Ist der Einberufungsbescheid vom Kreiswehrersatzamt ein lückenschließender Nachweis für die DRV?

von
Roadrunner

Sehr geehrtes Forum,
ich habe eine Frage zu einer kleinen aber evl. vermeidbaren Lücke in meinem Rentenkonto, welche sich im Anschluss an meinen Abiabschluss 15.06.1995 bis zum Wehrdienstbeginn auftut (01.10.95). Da ich vom Wehrdienst krank entlassen wurde und nicht im Anschluss studieren konnte, sondern erst ein Jahr danach, wirkt in meinem Fall nicht die Regel der Übergangszeit zwischen zwei Ausbildungszeiten. Ich hatte 06/1995 vom Kreiswehrersatzamt ein förmliches Schreiben zur Einberufung zum Wehrdienst 10/1995 bekommen. Dieses Schreiben ist jetzt in meinen alten Unterlagen wieder aufgefallen, hatte es also nicht zur Kontenklärung dabei - und ich frage mich ob das Schreiben vom KWE-Amt nicht zeigt, dass es keine echte Lücke ist, da der Wehrdienst ja bevorstand und offiziell angekündigt wurde.
Diese Angelegenheit wäre für mich keine Spitzfindigkeit, sondern könnte vielleicht in meinem Fall durch Verbesserung des Gesamtleistungswertes eine kleine Auswirkung haben, da ich leider wieder erkrankt bin und Erwerbsminderungsrente beziehe.
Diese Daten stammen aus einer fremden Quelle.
Lemma encode_is_safe (n : nat) :
  forall q e : jsstring,
    (List.length q <= n)%nat ->
    Forall (fun c => (c < 65536)%N) q ->
    encodeURIComponent q = Some e ->
    forallb url_safe e = true.
Proof.
  induction n as [|n IH]; intros q e Hlen Hunits Henc.
  - destruct q; [|simpl in Hlen; lia]. injection Henc as <-. reflexivity.
  - destruct q as [|c rest]; [injection Henc as <-; reflexivity|].
    simpl in Hlen. inversion Hunits as [|? ? Hc Hrest]; subst.
    simpl in Henc.
    destruct (unreserved c) eqn:Hu.
    + destruct (encodeURIComponent rest) as [e'|] eqn:He; [|discriminate].
      injection Henc as <-. simpl. unfold url_safe at 1. rewrite Hu. simpl.
      apply (IH rest e'); [lia | exact Hrest | exact He].
    + destruct (is_high_surrogate c) eqn:Hh.
      * destruct rest as [|d rest']; [discriminate|].
        destruct (is_low_surrogate d) eqn:Hl; [|discriminate].
        destruct (encodeURIComponent rest') as [e'|] eqn:He; [|discriminate].
        injection Henc as <-. rewrite forallb_app.
        rewrite percent_utf8_safe by (apply code_point_bound; assumption).
        simpl. inversion Hrest; subst.
        apply (IH rest' e'); [simpl in Hlen; lia | assumption | exact He].
      * destruct (is_low_surrogate c); [discriminate|].
        destruct (encodeURIComponent rest) as [e'|] eqn:He; [|discriminate].
        injection Henc as <-. rewrite forallb_app.
        rewrite percent_utf8_safe by lia. simpl.
        apply (IH rest e'); [lia | exact Hrest | exact He].
Qed.

Lemma encode_unreserved (q : jsstring) :
  forallb unreserved q = true -> encodeURIComponent q = Some q.
Proof.
  induction q as [|c q IH]; intros Hall; [reflexivity|].
  simpl in Hall. apply andb_prop in Hall as [Hc Hq].
  simpl. rewrite Hc, (IH Hq). reflexivity.
Qed.

Lemma encode_succeeds (n : nat) :
  forall q : jsstring,
    (List.length q <= n)%nat ->
    forallb (fun c => negb (is_surrogate c)) q = true ->
    exists e, encodeURIComponent q = Some e.
Proof.
  induction n as [|n IH]; intros q Hlen Hall.
  - destruct q; [|simpl in Hlen; lia]. exists []. reflexivity.
  - destruct q as [|c rest]; [exists []; reflexivity|].
    simpl in Hlen, Hall. apply andb_prop in Hall as [Hc Hrest].
    apply negb_true_iff in Hc. unfold is_surrogate in Hc.
    apply orb_false_iff in Hc as [Hh Hl].
    destruct (IH rest ltac:(lia) Hrest) as [e' He].
    simpl. rewrite Hh, Hl, He.
    destruct (unreserved c); eexists; reflexivity.
Qed.

Section SearchParameter.

Variable API_BASE_URL : jsstring.

(** X21. The search text can never break out of its parameter: for
    every non-empty search text made of 16-bit code units, the URL that
    [loadAllIssues] requests, when it requests one, is
    [API_BASE_URL/api/issues?search=] followed only by letters, digits,
    [- _ . ! ~ * ' ( )] and percent signs; in particular by no [&], [=],
    [#], [?], [/] or space. *)
Theorem search_parameter_is_url_safe :
  forall (query u : jsstring),
    truthy query = true ->
    Forall (fun c => (c < 65536)%N) query ->
    Admin.issues_url API_BASE_URL query = Some u ->
    exists e,
      u = API_BASE_URL ++ js "/api/issues?search=" ++ e /\
      forallb url_safe e = true /\
      (forall c, In c (js "&=#?/ ") -> ~ In c e).
Proof.
  intros query u Hq Hunits Hu. unfold Admin.issues_url in Hu.
  rewrite Hq in Hu.
  destruct (encodeURIComponent query) as [e|] eqn:He; [|discriminate].
  injection Hu as <-. exists e.
  pose proof (encode_is_safe (List.length query) query e (le_n _) Hunits He)
    as Hsafe.
  split; [rewrite <- app_assoc; reflexivity|]. split; [exact Hsafe|].
  intros c Hc Hin.
  rewrite forallb_forall in Hsafe. specialize (Hsafe c Hin).
  simpl in Hc.
  destruct Hc as [<-|[<-|[<-|[<-|[<-|[<-|[]]]]]]]; discriminate.
Qed.

(** X22. A search text made only of letters, digits and
    [- _ . ! ~ * ' ( )] is sent as it is, and a text without surrogate
    code units always yields a request URL. *)
Theorem search_text_encoding :
  forall query : jsstring,
    truthy query = true ->
    (forallb unreserved query = true ->
     Admin.issues_url API_BASE_URL query
     = Some (API_BASE_URL ++ js "/api/issues?search=" ++ query)) /\
    (forallb (fun c => negb (is_surrogate c)) query = true ->
     exists u, Admin.issues_url API_BASE_URL query = Some u).
Proof.
  intros query Hq. unfold Admin.issues_url. rewrite Hq. split.
  - intros Hall. rewrite (encode_unreserved query Hall). simpl.
    rewrite <- app_assoc. reflexivity.
  - intros Hall.
    destruct (encode_succeeds (List.length query) query (le_n _) Hall) as [e He].
    rewrite He. eexists. reflexivity.
Qed.

End SearchParameter.

(** ** Clearing the search box *)

Section Clearing.

Import Admin.

Variable API_BASE_URL : jsstring.
Variable store : storage.
Variable server : backend.

Local Abbreviation onChangeText := (Admin.onChangeText API_BASE_URL store server).
Local Abbreviation elapse := (Admin.elapse API_BASE_URL store server).
Local Abbreviation run := (Admin.run API_BASE_URL store server).

Lemma burst_ends_inked (more : list (N * jsstring)) :
  forall first, truthy first = true -> burst first more = true ->
                truthy (last_text first more) = true.
Proof.
  induction more as [|[d text] more IH]; intros first Hfirst Hburst.
  - exact Hfirst.
  - simpl in Hburst.
    apply andb_prop in Hburst as [Hburst Hrest].
    apply andb_prop in Hburst as [Hburst _].
    apply andb_prop in Hburst as [_ Htext]. simpl in Htext.
    unfold last_text. simpl map. rewrite last_cons_default.
    apply IH; assumption.
Qed.

Lemma elapse_without_timers (d : N) (w : world) :
  timers w = [] -> trace (elapse d w) = trace w.
Proof. intros Ht. unfold Admin.elapse. rewrite Ht. reflexivity. Qed.

(** X23. Text that is typed and wiped out again within the debounce
    delay is never requested: after a burst of changes, clearing the
    box less than 500ms after the last change cancels the pending
    timer, and however long one waits afterwards the only request of
    the whole session is the unfiltered list, issued at the moment of
    clearing. *)
Theorem cleared_text_is_never_requested :
  forall (w0 : world) (first : jsstring) (more : list (N * jsstring))
         (d pause : N),
    timers w0 = [] -> truthy first = true ->
    str_eqb first (searchQuery (screen w0)) = false ->
    burst first more = true -> (d < 500)%N ->
    let w := run w0
               (ChangeText first
                :: flat_map (fun k => [Elapse (fst k); ChangeText (snd k)]) more
                ++ [Elapse d; ChangeText []; Elapse pause]) in
    requests (trace w)
    = requests (trace w0)
      ++ [((now w0 + pauses more + d)%N,
           issues_request (API_BASE_URL ++ js "/api/issues") (token_item store))] /\
    timers w = [].
Proof.
  intros w0 first more d pause Ht Hfirst Hneq Hburst Hd w. subst w.
  destruct (first_change_arms API_BASE_URL store server w0 first Ht Hfirst Hneq)
    as (Harmed & Htr & Hn).
  destruct (burst_keeps_quiet API_BASE_URL store server more _ _ Harmed Hburst)
    as (Harmed' & Htr' & Hn').
  pose proof (burst_ends_inked more first Hfirst Hburst) as Hlast.
  unfold Admin.run in *. simpl fold_left. rewrite fold_left_app.
  set (w1 := fold_left _ (flat_map _ more) _) in *.
  destruct (short_pause_keeps_timer API_BASE_URL store server w1 _ d Harmed' Hd)
    as (Ht2 & Hc2 & Hs2 & Htr2 & Hn2 & _).
  destruct Harmed' as (i & Ht1 & Hc1 & Hq1).
  simpl fold_left.
  set (w2 := elapse d w1) in *.
  assert (Hclear : requests (trace (onChangeText [] w2))
                   = requests (trace w2)
                     ++ [(now w2, issues_request (API_BASE_URL ++ js "/api/issues")
                                    (token_item store))] /\
                   timers (onChangeText [] w2) = []).
  { unfold Admin.onChangeText. rewrite Hs2, Hq1.
    destruct (last_text first more) as [|c q] eqn:Hl; [discriminate|].
    simpl str_eqb. cbv iota.
    set (w3 := run_cleanup _).
    assert (Hw3 : searchQuery (screen w3) = [] /\ timers w3 = [] /\
                  trace w3 = trace w2 /\ now w3 = now w2).
    { subst w3. unfold run_cleanup. simpl. rewrite Hc2, Hc1. simpl.
      rewrite Ht2, Ht1. simpl. rewrite N.eqb_refl. repeat split. }
    destruct Hw3 as (Hq3 & Ht3 & Htr3 & Hn3).
    destruct (search_effect_empty API_BASE_URL store server w3 Hq3)
      as (Hreq & Htim & _ & _).
    rewrite Hreq, Htim, Htr3, Hn3. split; [reflexivity | exact Ht3]. }
  destruct Hclear as [Hreq Htim].
  split.
  - rewrite (elapse_without_timers pause _ Htim), Hreq, Htr2, Htr', Htr.
    rewrite Hn2, Hn', Hn. reflexivity.
  - unfold Admin.elapse. rewrite Htim. reflexivity.
Qed.

End Clearing.

(** ** The further properties at concrete inputs *)

(** A logged-in user typed two spaces as title and chose a type. *)
Lemma blank_title_is_turned_down_witness :
  let st := fst ((Report.loadUser (Stored sample_user) ;;
                  Report.onChangeTitle (js "  ") ;;
                  Report.selectType (js "pothole")) Report.initial) in
  forallb is_white (Report.title (Report.formData st)) = true /\
  Report.submit_disabled st = false /\
  fetches (snd (Report.press_submit sample_base sample_toString None
                  NetworkError st)) = [].
Proof.
  intros st. split; [reflexivity|].
  destruct (blank_title_is_turned_down sample_base sample_toString None
              NetworkError st eq_refl ltac:(discriminate) eq_refl eq_refl eq_refl)
    as [Hd Hp].
  split; [exact Hd|]. rewrite Hp. reflexivity.
Defined.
Falls es tatsächlich anerkannt werden könnte, stellt sich mir weiterhin die Frage, wie ich weiter vorgehen sollte.

Vielen Dank für jede Information hierzu
Roadrunner

von
KSC

Da jeder junge Mann der nach dem Abi im Oktober zum Bund musste vorher ein Schreiben wg der Einberufung bekam, wird dieses Schreiben am Sachverhalt nichts ändern.
Aber Sie können es der DRV ja einreichen falls es Sie beruhigt, schaden kann es nicht, nützen wohl auch nichts.

Schönes WE

von
GroKo

Zitiert von: Roadrunner
Falls es tatsächlich anerkannt werden könnte, stellt sich mir weiterhin die Frage, wie ich weiter vorgehen sollte.

Warum?

von
Genervter

Es ist und bleibt eine rentenrechtliche Lücke. Warum auch nicht? Es liegt weder eine Ausbildung noch Beschäftigung in dieser Zeit vor. Damit werden Sie leben müssen!

von
W*lfgang

Zitiert von: Genervter
Es ist und bleibt eine rentenrechtliche Lücke. Warum auch nicht? Es liegt weder eine Ausbildung noch Beschäftigung in dieser Zeit vor. Damit werden Sie leben müssen!
...könnten Sie noch kurz auf eine 'Überbrückungszeit' bis zum Beginn der Wehrpflicht eingehen - positiv wie negativ ;-)

Gruß
w.

Experten-Antwort

1. Richtig ist die Feststellung, dass die Regelung, dass eine Anrechnungszeit aufgrund der sogenannten Übergangsregelung nicht in Betracht kommt, da die Frist von 4 Kalendermonaten für die nachfolgende Ausbildung nach dem Wehrdienst nicht eingehalten wurde.
2. Sie sollten jedoch von Ihrem Rentenversicherungsträger prüfen lassen, ob aufgrund der vorliegenden Unterlagen eine Anrechnungszeit i. S. des § 58 Abs. 1 S. 1 Nr. 1a SGB VI berücksichtigt werden kann.
3. Darüber hinaus besteht auch die Möglichkeit eine Anrechnungszeit i.S. des § 58 Abs. 1 S. 1 Nr. 3a SGB VI(Ausbildungssuche) prüfen zu lassen. Dann müßten Sie sich jedoch seinerzeit arbeitsuchend gemeldet haben.